- _Problem description_
Every line from the one containing "Definition str_tree (o" to the one containing "[str_tree (cl_iss c);" in the records below, both included, must be set down exactly, and no other line.

- _Information given_

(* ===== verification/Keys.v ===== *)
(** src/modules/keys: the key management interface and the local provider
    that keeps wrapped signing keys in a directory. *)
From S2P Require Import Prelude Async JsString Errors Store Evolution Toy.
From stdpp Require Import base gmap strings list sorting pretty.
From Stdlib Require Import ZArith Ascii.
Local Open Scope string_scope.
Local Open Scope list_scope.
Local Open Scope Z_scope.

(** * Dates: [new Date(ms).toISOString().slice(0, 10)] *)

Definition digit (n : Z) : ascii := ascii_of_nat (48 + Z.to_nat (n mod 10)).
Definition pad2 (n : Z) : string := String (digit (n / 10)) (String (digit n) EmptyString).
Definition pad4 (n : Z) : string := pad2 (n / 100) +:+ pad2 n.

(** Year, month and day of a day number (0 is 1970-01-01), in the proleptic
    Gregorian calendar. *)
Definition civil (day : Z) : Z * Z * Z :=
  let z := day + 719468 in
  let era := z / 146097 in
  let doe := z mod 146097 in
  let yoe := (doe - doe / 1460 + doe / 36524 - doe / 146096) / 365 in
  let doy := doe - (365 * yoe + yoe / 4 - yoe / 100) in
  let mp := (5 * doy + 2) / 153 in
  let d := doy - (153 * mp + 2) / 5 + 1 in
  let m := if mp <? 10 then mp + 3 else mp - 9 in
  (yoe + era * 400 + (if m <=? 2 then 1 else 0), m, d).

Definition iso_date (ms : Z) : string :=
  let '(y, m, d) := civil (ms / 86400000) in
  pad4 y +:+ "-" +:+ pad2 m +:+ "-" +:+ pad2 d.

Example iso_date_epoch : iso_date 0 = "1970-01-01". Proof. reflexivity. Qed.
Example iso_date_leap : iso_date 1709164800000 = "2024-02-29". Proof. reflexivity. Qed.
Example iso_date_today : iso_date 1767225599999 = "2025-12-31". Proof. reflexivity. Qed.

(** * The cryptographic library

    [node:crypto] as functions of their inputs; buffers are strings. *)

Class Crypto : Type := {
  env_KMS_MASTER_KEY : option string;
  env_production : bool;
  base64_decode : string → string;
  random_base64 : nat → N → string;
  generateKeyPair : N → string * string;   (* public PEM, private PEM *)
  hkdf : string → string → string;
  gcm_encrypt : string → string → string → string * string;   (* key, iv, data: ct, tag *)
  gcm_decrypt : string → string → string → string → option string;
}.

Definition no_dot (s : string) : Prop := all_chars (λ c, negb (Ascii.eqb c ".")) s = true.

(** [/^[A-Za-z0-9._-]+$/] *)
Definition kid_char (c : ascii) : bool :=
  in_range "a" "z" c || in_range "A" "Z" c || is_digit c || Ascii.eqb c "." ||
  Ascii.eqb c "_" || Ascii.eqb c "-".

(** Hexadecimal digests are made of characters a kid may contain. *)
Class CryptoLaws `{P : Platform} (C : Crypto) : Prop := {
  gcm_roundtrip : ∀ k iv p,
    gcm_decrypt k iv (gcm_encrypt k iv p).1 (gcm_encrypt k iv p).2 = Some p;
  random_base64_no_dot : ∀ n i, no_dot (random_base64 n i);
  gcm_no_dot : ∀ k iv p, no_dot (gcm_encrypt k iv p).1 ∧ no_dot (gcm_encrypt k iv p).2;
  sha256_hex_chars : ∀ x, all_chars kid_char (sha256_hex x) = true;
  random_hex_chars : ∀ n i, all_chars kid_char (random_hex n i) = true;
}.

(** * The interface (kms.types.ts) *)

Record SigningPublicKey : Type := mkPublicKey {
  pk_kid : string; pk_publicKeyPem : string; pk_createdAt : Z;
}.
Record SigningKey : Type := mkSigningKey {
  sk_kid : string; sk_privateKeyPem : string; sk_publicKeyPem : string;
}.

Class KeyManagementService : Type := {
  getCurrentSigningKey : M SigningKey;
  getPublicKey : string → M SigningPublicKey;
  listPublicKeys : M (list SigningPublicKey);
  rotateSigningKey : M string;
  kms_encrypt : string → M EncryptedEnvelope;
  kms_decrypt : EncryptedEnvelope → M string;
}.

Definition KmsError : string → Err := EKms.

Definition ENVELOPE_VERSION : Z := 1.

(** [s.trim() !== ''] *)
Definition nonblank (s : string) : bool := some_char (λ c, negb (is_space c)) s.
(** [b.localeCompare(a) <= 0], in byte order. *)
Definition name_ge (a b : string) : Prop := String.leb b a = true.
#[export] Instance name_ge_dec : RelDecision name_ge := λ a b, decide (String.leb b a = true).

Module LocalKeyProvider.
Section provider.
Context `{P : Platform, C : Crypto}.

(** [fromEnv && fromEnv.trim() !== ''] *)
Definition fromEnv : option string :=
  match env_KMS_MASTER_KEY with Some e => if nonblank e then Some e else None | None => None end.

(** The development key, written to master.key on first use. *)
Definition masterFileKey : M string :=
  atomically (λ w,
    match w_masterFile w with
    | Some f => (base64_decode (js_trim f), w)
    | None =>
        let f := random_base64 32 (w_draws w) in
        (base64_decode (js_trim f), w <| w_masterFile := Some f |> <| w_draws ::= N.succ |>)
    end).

==

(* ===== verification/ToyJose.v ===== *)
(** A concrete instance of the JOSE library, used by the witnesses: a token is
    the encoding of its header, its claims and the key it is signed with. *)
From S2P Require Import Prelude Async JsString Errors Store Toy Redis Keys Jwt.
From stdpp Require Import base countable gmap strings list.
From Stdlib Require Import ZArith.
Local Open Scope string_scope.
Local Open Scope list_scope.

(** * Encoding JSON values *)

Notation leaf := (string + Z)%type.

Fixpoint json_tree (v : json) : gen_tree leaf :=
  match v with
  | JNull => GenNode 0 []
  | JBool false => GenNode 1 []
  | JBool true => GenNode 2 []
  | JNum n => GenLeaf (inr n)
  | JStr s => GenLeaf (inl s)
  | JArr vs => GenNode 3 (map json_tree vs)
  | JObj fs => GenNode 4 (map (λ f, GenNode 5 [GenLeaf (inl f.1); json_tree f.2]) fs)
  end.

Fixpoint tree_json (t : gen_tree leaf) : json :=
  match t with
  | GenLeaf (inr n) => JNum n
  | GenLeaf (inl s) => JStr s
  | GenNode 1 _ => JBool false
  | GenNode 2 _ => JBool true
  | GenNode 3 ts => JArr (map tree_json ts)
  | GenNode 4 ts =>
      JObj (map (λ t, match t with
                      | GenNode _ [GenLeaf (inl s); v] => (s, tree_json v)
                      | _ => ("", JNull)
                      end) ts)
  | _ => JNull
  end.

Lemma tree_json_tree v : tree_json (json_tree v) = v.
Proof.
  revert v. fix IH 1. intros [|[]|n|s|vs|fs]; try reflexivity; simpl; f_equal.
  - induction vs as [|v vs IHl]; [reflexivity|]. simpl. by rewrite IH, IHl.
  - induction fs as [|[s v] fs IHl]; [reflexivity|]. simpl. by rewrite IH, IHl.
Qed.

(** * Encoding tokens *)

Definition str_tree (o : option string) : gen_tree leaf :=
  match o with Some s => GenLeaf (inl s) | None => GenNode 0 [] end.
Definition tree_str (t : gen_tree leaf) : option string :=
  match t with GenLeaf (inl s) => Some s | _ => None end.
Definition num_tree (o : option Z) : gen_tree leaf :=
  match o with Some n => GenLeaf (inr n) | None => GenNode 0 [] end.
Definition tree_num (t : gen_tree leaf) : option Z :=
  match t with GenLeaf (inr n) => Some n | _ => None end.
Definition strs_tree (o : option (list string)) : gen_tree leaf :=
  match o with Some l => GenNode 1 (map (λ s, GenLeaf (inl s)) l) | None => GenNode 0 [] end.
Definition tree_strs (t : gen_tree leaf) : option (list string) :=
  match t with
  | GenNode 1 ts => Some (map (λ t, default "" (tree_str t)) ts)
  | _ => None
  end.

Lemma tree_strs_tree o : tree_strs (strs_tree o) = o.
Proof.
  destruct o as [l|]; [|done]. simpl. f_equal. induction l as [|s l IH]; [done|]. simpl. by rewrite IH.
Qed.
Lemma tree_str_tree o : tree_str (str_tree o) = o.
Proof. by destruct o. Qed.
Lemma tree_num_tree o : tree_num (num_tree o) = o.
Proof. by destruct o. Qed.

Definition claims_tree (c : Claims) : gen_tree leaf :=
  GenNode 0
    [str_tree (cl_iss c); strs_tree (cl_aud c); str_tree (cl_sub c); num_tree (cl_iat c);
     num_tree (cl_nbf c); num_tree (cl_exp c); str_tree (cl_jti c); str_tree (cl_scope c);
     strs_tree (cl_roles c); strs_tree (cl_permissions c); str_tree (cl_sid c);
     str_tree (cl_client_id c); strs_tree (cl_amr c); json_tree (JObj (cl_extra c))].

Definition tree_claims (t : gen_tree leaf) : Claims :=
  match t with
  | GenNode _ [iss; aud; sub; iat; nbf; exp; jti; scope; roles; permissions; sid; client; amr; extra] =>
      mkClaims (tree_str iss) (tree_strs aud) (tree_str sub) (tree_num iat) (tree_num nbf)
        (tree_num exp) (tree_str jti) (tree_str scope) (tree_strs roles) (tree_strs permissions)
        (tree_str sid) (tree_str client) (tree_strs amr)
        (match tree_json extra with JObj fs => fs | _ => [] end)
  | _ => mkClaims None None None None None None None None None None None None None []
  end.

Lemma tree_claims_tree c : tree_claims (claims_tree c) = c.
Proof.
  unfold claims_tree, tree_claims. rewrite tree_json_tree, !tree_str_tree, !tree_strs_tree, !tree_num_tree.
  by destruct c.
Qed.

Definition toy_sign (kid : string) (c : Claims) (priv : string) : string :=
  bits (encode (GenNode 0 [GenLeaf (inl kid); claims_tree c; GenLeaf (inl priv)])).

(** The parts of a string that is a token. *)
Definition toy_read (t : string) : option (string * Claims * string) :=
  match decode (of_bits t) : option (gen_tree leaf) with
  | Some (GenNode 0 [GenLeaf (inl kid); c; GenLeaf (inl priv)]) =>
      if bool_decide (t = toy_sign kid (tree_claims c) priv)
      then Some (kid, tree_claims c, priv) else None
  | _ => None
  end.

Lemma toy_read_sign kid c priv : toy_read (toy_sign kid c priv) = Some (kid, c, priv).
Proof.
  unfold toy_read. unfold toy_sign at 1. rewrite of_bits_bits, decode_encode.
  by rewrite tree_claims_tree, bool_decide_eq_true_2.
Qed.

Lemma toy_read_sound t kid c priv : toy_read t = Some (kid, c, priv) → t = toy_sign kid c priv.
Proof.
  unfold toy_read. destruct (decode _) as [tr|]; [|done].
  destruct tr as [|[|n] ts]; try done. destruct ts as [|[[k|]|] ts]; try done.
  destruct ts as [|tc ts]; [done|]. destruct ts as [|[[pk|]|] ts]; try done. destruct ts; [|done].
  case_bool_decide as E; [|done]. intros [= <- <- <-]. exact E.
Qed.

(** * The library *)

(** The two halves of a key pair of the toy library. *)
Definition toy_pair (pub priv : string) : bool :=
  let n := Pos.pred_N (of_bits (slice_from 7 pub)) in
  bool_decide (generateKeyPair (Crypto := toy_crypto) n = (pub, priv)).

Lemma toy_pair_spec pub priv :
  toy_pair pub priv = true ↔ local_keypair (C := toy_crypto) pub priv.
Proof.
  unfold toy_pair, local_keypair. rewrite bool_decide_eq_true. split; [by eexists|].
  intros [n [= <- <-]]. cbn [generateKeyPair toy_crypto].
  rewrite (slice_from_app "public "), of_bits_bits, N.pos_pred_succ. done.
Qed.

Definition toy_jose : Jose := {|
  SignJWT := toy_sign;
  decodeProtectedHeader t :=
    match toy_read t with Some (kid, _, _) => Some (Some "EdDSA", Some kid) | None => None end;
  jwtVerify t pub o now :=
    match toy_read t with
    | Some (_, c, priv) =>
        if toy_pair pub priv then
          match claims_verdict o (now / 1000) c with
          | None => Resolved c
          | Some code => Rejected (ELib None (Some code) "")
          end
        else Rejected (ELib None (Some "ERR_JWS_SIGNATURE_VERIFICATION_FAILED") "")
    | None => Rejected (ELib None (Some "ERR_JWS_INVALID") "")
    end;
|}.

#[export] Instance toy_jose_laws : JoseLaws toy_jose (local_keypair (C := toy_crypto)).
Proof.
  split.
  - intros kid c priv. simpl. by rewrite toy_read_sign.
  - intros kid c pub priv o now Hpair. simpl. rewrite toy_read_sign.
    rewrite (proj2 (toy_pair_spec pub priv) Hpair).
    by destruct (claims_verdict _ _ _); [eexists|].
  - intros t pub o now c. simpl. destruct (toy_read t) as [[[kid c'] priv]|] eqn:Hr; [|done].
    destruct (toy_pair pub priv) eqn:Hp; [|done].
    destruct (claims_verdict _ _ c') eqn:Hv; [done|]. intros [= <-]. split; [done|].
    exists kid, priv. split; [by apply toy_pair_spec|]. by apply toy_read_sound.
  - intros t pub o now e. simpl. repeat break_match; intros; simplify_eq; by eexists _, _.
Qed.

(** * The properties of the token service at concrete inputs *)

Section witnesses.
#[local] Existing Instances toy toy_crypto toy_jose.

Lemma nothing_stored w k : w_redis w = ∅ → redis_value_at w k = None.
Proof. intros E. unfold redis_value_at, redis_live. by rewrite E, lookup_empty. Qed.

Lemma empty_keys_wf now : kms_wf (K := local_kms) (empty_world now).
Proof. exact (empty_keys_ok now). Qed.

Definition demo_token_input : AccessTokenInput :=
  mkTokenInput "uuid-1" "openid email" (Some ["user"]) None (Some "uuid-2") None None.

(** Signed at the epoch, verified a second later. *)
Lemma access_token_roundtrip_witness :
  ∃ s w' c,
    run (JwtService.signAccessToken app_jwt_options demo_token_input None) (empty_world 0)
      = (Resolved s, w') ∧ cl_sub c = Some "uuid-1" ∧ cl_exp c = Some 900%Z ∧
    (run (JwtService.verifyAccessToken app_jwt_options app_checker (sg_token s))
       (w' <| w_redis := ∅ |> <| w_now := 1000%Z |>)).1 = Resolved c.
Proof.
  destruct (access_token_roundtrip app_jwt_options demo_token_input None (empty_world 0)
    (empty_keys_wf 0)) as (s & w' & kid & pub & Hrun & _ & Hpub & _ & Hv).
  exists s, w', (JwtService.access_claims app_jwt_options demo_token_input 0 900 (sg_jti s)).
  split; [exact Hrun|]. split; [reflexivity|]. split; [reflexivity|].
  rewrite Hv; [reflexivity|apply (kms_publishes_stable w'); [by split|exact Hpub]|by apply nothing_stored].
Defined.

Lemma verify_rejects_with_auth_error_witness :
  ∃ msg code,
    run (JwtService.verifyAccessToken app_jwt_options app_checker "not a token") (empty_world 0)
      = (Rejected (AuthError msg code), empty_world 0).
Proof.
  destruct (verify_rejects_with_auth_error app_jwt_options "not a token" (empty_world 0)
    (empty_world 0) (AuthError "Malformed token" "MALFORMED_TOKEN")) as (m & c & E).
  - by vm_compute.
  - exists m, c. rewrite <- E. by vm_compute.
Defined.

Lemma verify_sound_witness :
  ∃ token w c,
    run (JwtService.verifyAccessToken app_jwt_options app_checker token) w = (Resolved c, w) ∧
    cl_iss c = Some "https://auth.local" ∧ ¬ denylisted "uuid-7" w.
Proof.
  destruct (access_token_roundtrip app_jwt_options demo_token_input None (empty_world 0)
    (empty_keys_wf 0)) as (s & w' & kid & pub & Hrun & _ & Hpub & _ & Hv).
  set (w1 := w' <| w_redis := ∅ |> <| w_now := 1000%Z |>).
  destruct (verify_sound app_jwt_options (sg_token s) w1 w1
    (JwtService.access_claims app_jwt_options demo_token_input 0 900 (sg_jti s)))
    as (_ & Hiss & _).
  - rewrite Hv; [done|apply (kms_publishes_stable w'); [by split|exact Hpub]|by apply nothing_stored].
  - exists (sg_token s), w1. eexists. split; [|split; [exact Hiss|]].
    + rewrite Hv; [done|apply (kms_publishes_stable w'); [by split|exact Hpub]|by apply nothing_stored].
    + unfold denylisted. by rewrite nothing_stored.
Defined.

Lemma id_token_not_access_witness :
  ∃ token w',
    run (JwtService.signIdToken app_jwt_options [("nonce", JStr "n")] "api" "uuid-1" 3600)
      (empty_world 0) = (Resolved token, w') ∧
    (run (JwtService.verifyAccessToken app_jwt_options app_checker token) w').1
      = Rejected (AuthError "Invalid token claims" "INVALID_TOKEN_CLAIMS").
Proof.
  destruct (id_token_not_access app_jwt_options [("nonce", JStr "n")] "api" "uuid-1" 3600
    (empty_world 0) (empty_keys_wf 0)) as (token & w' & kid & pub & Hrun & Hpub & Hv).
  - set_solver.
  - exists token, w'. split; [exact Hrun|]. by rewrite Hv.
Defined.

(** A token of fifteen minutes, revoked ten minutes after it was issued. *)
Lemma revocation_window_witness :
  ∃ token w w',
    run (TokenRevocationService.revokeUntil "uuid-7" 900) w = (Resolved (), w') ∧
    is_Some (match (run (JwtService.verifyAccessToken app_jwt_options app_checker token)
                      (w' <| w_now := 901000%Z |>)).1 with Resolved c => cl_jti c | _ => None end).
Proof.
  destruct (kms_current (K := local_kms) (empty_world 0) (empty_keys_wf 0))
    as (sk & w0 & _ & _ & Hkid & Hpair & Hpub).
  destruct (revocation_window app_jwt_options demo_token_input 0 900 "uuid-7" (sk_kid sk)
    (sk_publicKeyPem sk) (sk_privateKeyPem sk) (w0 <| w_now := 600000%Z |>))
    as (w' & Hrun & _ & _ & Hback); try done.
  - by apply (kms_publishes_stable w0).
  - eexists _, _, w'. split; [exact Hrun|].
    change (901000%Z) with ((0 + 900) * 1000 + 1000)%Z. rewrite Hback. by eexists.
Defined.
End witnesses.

- _Solved problem_
Definition str_tree (o : option string) : gen_tree leaf :=
  match o with Some s => GenLeaf (inl s) | None => GenNode 0 [] end.
Definition tree_str (t : gen_tree leaf) : option string :=
  match t with GenLeaf (inl s) => Some s | _ => None end.
Definition num_tree (o : option Z) : gen_tree leaf :=
  match o with Some n => GenLeaf (inr n) | None => GenNode 0 [] end.
Definition tree_num (t : gen_tree leaf) : option Z :=
  match t with GenLeaf (inr n) => Some n | _ => None end.
Definition strs_tree (o : option (list string)) : gen_tree leaf :=
  match o with Some l => GenNode 1 (map (λ s, GenLeaf (inl s)) l) | None => GenNode 0 [] end.
Definition tree_strs (t : gen_tree leaf) : option (list string) :=
  match t with
  | GenNode 1 ts => Some (map (λ t, default "" (tree_str t)) ts)
  | _ => None
  end.

Lemma tree_strs_tree o : tree_strs (strs_tree o) = o.
Proof.
  destruct o as [l|]; [|done]. simpl. f_equal. induction l as [|s l IH]; [done|]. simpl. by rewrite IH.
Qed.
Lemma tree_str_tree o : tree_str (str_tree o) = o.
Proof. by destruct o. Qed.
Lemma tree_num_tree o : tree_num (num_tree o) = o.
Proof. by destruct o. Qed.

Definition claims_tree (c : Claims) : gen_tree leaf :=
  GenNode 0
    [str_tree (cl_iss c); strs_tree (cl_aud c); str_tree (cl_sub c); num_tree (cl_iat c);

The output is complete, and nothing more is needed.